Physicians in each of these specialties are facing similar managed-care and scheduling pressures. In fact, fewer young doctors are showing interest in pursuing general surgery or obstetrics in part because they are traditionally the specialties that cut the deepest into personal and family time.
So hospitals are stepping into the job marketplace and offering an alternative by hiring hospitalists, surgicalists, and laborists. These physicians all forego the potential financial benefits of owning and growing their own practices. In return, they also forego the hassles of dealing with stingy HMOs, seeing a parade of patients every day just to keep the lights turned on and the staff paid, and getting phone calls in the middle of the night about a patient who has had an emergency admittance to the hospital.
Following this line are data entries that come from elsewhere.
Lemma act_facts p x x' st st' :
  inv st -> procs st !! p = Some x -> acts p x st st' -> procs st' !! p = Some x' ->
  Forall (holds_in st') (facts_of (at_pc x')).
Proof.
  intros I Hx Hs Hx'. pose proof (i_relies _ I _ _ Hx) as R. pose proof (r_facts _ _ R) as F.
  pose proof (i_headers _ I) as Ho. pose proof (wf_io _ (r_wf _ _ R)) as Wio. pose proof (r_io _ _ R) as Rio.
  act_cases Epc Hs; the_proc Hx Hx'; cbn [io_ok] in Wio; rewrite ?Epc; cbn [facts_of] in F.
  all: cbn [at_pc set_pc set_pins set_io set_wait set_clocks set_returned facts_of unpin_facts]; try exact F.
  all: try apply Forall_nil_2.
  all: rewrite ?Epc in *; try exact F.
  all: try match goal with |- context [flushed ?k _] => destruct k end; cbn [flushed facts_of unpin_facts flush_facts] in *; try apply Forall_nil_2; try exact F.
  all: try match goal with |- context [unpinned ?k] => destruct k end; cbn [unpinned facts_of unpin_facts] in *; try apply Forall_nil_2; try exact F.
  all: repeat match type of F with Forall _ (_ :: _) => let F1 := fresh "F" in apply Forall_cons_1 in F as [F1 F] end.
  all: repeat match goal with |- Forall _ (_ :: _) => apply Forall_cons_2 end; try apply Forall_nil_2; try assumption.
  all: try (eapply (tag_facts st); [by apply same_tags_quiet|first [apply old_tag_facts|apply flush_tag_facts|apply unpin_tag_facts]|exact F]).
  all: try (match goal with |- holds_in (put_proc ?p ?y ?s) ?f =>
    apply (Forall_singleton (holds_in (put_proc p y s)) f) end;
    eapply (tag_facts st); [by apply same_tags_quiet|done|by apply Forall_singleton]).
  all: try match goal with Hd : bufs ?s !! _ = Some _ |- _ => destruct (Ho _ _ Hd) as [Hok Hul] end.
  all: try (eapply (tag_facts st); [eapply same_tags_good; [eassumption|good_step|done..]
    |first [apply old_tag_facts|apply flush_tag_facts|apply unpin_tag_facts]|exact F]).
  all: try (match goal with |- holds_in (put_proc ?p ?y ?s) ?f =>
    apply (Forall_singleton (holds_in (put_proc p y s)) f) end;
    eapply (tag_facts st); [eapply same_tags_good; [eassumption|good_step|done..]|done|by apply Forall_singleton]).
  - eapply lookup_settled in Eq; [exact Eq|done|done| |].
    + unfold holds. rewrite Epc. cbn. by rewrite bool_decide_true.
    + unfold pending. rewrite Epc. tauto.
  - eapply on_good; [eassumption|good_step|done|]. done.
  - eapply on_good; [eassumption|good_step|done|]. done.
  - eapply on_good; [eassumption|good_step|done|]. done.
  - eapply on_good; [eassumption|good_step|done|]. done.
  - apply Forall_singleton. exists (core_of b0). split; [exact (look_buf _ _ _ Eq)|]. by apply (on_buf _ _ _ _ Eq) in F0.
  - apply Forall_singleton. assumption.
  - exact (proj1 (Forall_cons_1 _ _ _ F)).
  - apply Forall_singleton. assumption.
  - eapply lookup_settled in Eq0; [exact Eq0|done|done| |].
    + unfold holds. rewrite Epc. cbn [pc_locks]. by rewrite locked_new.
    + unfold pending. rewrite Epc. tauto.
  - cbn. by rewrite lookup_insert_eq.
  - assert (Hb : is_Some (look st b)) by (apply (r_pins _ _ R); destruct (wf_focus _ (r_wf _ _ R) b) as [-> _]; [by rewrite Epc|lia]).
    destruct Hb as [c Hc]. exists c. split; [done|]. intros [T1 T2].
    pose proof (co_table _ _ _ (i_cores _ I _ _ Hc) T1). congruence.
  - eapply (tag_facts st); [apply same_tags_quiet; [done|]|apply old_tag_facts|done].
    intros t' b' Ht. cbn. destruct (decide (t' = t)) as [->|]; [congruence|by rewrite lookup_insert_ne].
  - eapply on_good; [eassumption|good_step|done|]. done.
  - destruct old as [o|]; [|done]. cbn in F. apply Forall_cons_1 in F as [F _].
    pose proof (wf_pc _ (r_wf _ _ R)) as Wpc. unfold pc_ok in Wpc. rewrite Epc in Wpc.
    destruct F as (c & Hc & T1 & T2). pose proof (co_table _ _ _ (i_cores _ I _ _ Hc) T1) as Ht. rewrite T2 in Ht.
    constructor; [done|]. apply Forall_singleton. eapply on_good; [eassumption|good_step|done|]. cbn. intros [_ ->]. done.
  - eapply on_good; [eassumption|good_step|done|]. done.
  - destruct F0 as (c & Hc & <- & E2). exists c. split; [exact Hc|]. intros Hp. cbn.
    destruct (Rio b false Wio) as (_ & c2 & Hc2 & _ & Hd). assert (c2 = c) as -> by congruence. lia.
  - destruct F0 as (c & Hc & E1 & E2). exists c. split; [exact Hc|]. intros Hp. exfalso.
    destruct (Rio b false Wio) as (_ & c2 & Hc2 & _ & Hd). assert (c2 = c) as -> by congruence.
    pose proof (i_cores _ I _ _ Hc) as C. pose proof (co_perm _ _ _ C (co_valid _ _ _ C (co_dirty _ _ _ C Hd))). congruence.
  - exists (core_of b0). split; [exact (look_buf _ _ _ Eq)|]. left. cbn. by rewrite fn_lookup_insert.
  - eapply on_good; [eassumption|good_step|done|]. done.
  - destruct (is_set (state b0) BM_TAG_VALID) eqn:Et; [|done]. bools. subst old.
    constructor; [|apply Forall_singleton].
    + exact (co_table _ _ _ (i_cores _ I _ _ (look_buf _ _ _ Eq)) Et).
    + eapply on_good; [eassumption|good_step|done|]. cbn. by intros [? _].
  - eapply on_good; [eassumption|good_step|done|]. done.
Qed.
What’s your take on hospitalists and the other hospital-employed specialties I mentioned? Have you had experience with these types of physicians? Do you think they improve the delivery of healthcare?






Comments
I already sent a comment on this, before I knew there was a blog, so I'm pasting it here again:
Your spot on hospitalists was superficial and misleading because of what it left out. Perhaps use of one can shorten a hospital stay in some cases, but not for the routine ones. Anyway, who wants to SHORTEN a hospital stay? Hospitals kick you out long before you should go; everyone knows that. And as for lowering costs, that's a joke. I recently had one-day outpatient surgery and three--count 'em--three hospitalists visited me within 15 hours and did nothing as far as I knew. But their bills were astronomical, and of course on top of my regular doctors'. And I think each of them must have ordered my medications because when I got the bill recently, I was being charged for sometimes 8 times my normal number of pills for a given medicine. Not only that, my real doctor came anyway, so of course he got to bill for that, too. Plus my cardiologist, whom I hadn't even known knew I was there. Surely I didn't need three others.
As much as we need doctors, especially in rural areas, why are we wasting them in this useless position? There are only three dermatologists within a 50 mile radius of where I live (which has one of the highest rates of skin cancer), and one of them doesn't take Medicare. But the hospital is overflowing with hospitalists! I think it's the profession for the lazy. And everybody is making money out of it except the patient/taxpayer.
I was recently hospitalized for three days, and had 3 different hospitalists take care of me.
After explaining my condition once, I never had to do it again. I suspect good communication between hospitalists and nurses is to thank for that.
There are also advantages to this method, not the least of which is getting a second opinion.